The House speaker is a deficit hawk, you see, because of his long-standing crusade for lower federal budget deficits. It has been the cause with which the Wisconsin Republican has been associated for most of his career since getting to Capitol Hill in 1999 — cutting spending and bringing the budget under control.
However, Bloomberg’s Steven Dennis made an interesting observation about Ryan’s tenure on Twitter.
Those figures are accurate. Under Ryan’s tenure as speaker, the deficit will have more than doubled. If we extend that idea backward, though, it’s worse: Since he joined Congress in 1999, the budget will have gone from a $125 billion surplus to a $1.1 trillion deficit — a swing of $1.2 trillion to the red.

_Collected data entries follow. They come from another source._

(** A device with nothing to say and no voice installed. *)
Definition idleSynth : Synthesizer :=
  {| playing := []; interrupted := 0; installed := [] |}.

Definition freshWorld (Action Client : Type) (c : Client) : World Action Client :=
  {| hook := freshHook Action; synth := Some idleSynth; client := c; history := [] |}.

(** The unit built for a segment when no voice is known. *)
Definition unit (t : string) (l : Lang) : Utterance :=
  {| utext := Normalize.preprocessTextForSpeech t; ulang := locale l; uvoice := None;
     rate := 1; pitch := 1 |}.

(** A lesson as the provider may send it: the second step names no
    choice, its index is below the first one. *)
Definition lessonWithNegativeIndex : Provider.LessonJson :=
  {| Provider.topicTitle := Some "Loops";
     Provider.steps :=
       Some [Provider.ExplanationJson "Loop ek kaam ko baar baar karta hai." None;
             Provider.MultipleChoiceJson "Loop kis keyword se shuru hota hai?"
               (Some ["for"; "if"; "print"]) (Provider.JNumber (-1)) "Bilkul sahi!"] |}.

(** Friday 2024-05-10 is day 19853.  The clock shows 15:00 UTC on a
    device five hours west of UTC, where it is 10:00 of the same day. *)
Definition may10 : Streak.DateString := 19853%Z.

Definition morningWestOfUTC : Streak.Clock :=
  {| Streak.now := (19853 * 86400000 + 15 * 3600000)%Z;
     Streak.offset := (- (5 * 3600000))%Z |}.

(** A learner who has already completed a lesson on that day. *)
Definition learner : Streak.UserProfile :=
  {| Streak.userId := "user-1"; Streak.userName := "Asha"; Streak.password := "1234";
     Streak.points := 100%Z; Streak.currentStreak := 3%Z; Streak.longestStreak := 3%Z;
     Streak.lastActivityDate := Some may10;
     Streak.activityLog := [{| Streak.date := may10; Streak.logPoints := 100%Z |}];
     Streak.badges := []; Streak.skills := [] |}.

(** A multiple-choice question is open, nothing loads, nothing is spoken
    (the engine is muted), recognition is supported; then the learner
    picks a wrong choice, which sets the state to [INCORRECT]. *)
Definition questionOpen : Gate.Inputs :=
  {| Gate.tutorState := Types.AWAITING_CHOICE; Gate.isLoading := false;
     Gate.isSpeaking := false; Gate.isSpeechSupported := true |}.

Definition wrongChoicePicked : Gate.Inputs :=
  {| Gate.tutorState := Types.INCORRECT; Gate.isLoading := false;
     Gate.isSpeaking := false; Gate.isSpeechSupported := true |}.

(** The gate once the question is open and listening has started. *)
Definition listeningToChoice : Gate.Gate :=
  Gate.render questionOpen (Gate.mount questionOpen).

(** A lesson whose first step explains and whose second step is a code
    task. *)
Definition loopsLesson : App.Lesson :=
  {| App.lessonTopicTitle := "Loops";
     App.lessonSteps :=
       [App.EXPLANATION "Loop ek kaam ko baar baar karta hai." None;
        App.CODE_TASK "Print the numbers 1 to 5." "# yahan apna code likhiye" None] |}.

Definition oldHint : Provider.Hint :=
  {| Provider.conceptual := "Think about repetition.";
     Provider.direct := "Use a for loop over range(1, 6).";
     Provider.solution := "for i in range(1, 6): print(i)" |}.

(** Guided lesson, the explanation has been spoken, the learner may
    continue; no doubt has been asked yet, so [stateBeforeDoubt] still has
    the value [useState] gave it. *)
Definition afterExplanation : App.AppState :=
  {| App.appMode := Types.TUTOR; App.tutorState := Types.AWAITING_CONTINUE;
     App.currentSkillName := Some "Python"; App.lesson := Some loopsLesson;
     App.currentStepIndex := 0; App.incorrectAttempts := 0%Z; App.currentHint := None;
     App.problem := EmptyString; App.solution := None; App.interviewSession := None;
     App.userCode := "# yahan apna code likhiye";
     App.whiteboardDisplayCode := "# yahan apna code likhiye";
     App.diagram := None; App.clarificationCode := None; App.conversationHistory := [];
     App.isLoading := false; App.error := None; App.chatError := None;
     App.lastFailedMessage := None; App.stateBeforeDoubt := Types.AWAITING_TASK;
     App.roundAdvances := 0 |}.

It’s certainly not fair to hold Ryan accountable for the federal budget when he was one of 435 members of the House. But over time he assumed more and more significant roles, culminating in his current position. And while the deficit has grown over the past several years (after spiking in the wake of the recession), there’s one significant reason that next year’s deficit is expected to be so large — the tax cuts passed by Congress in December, tax cuts that Ryan not only supported but championed. Those cuts slashed personal and corporate taxes, the latter permanently. Less money coming in and little change in spending means bigger deficits.
What will be interesting to see is how the articles about Ryan at the point of his departure in January describe him.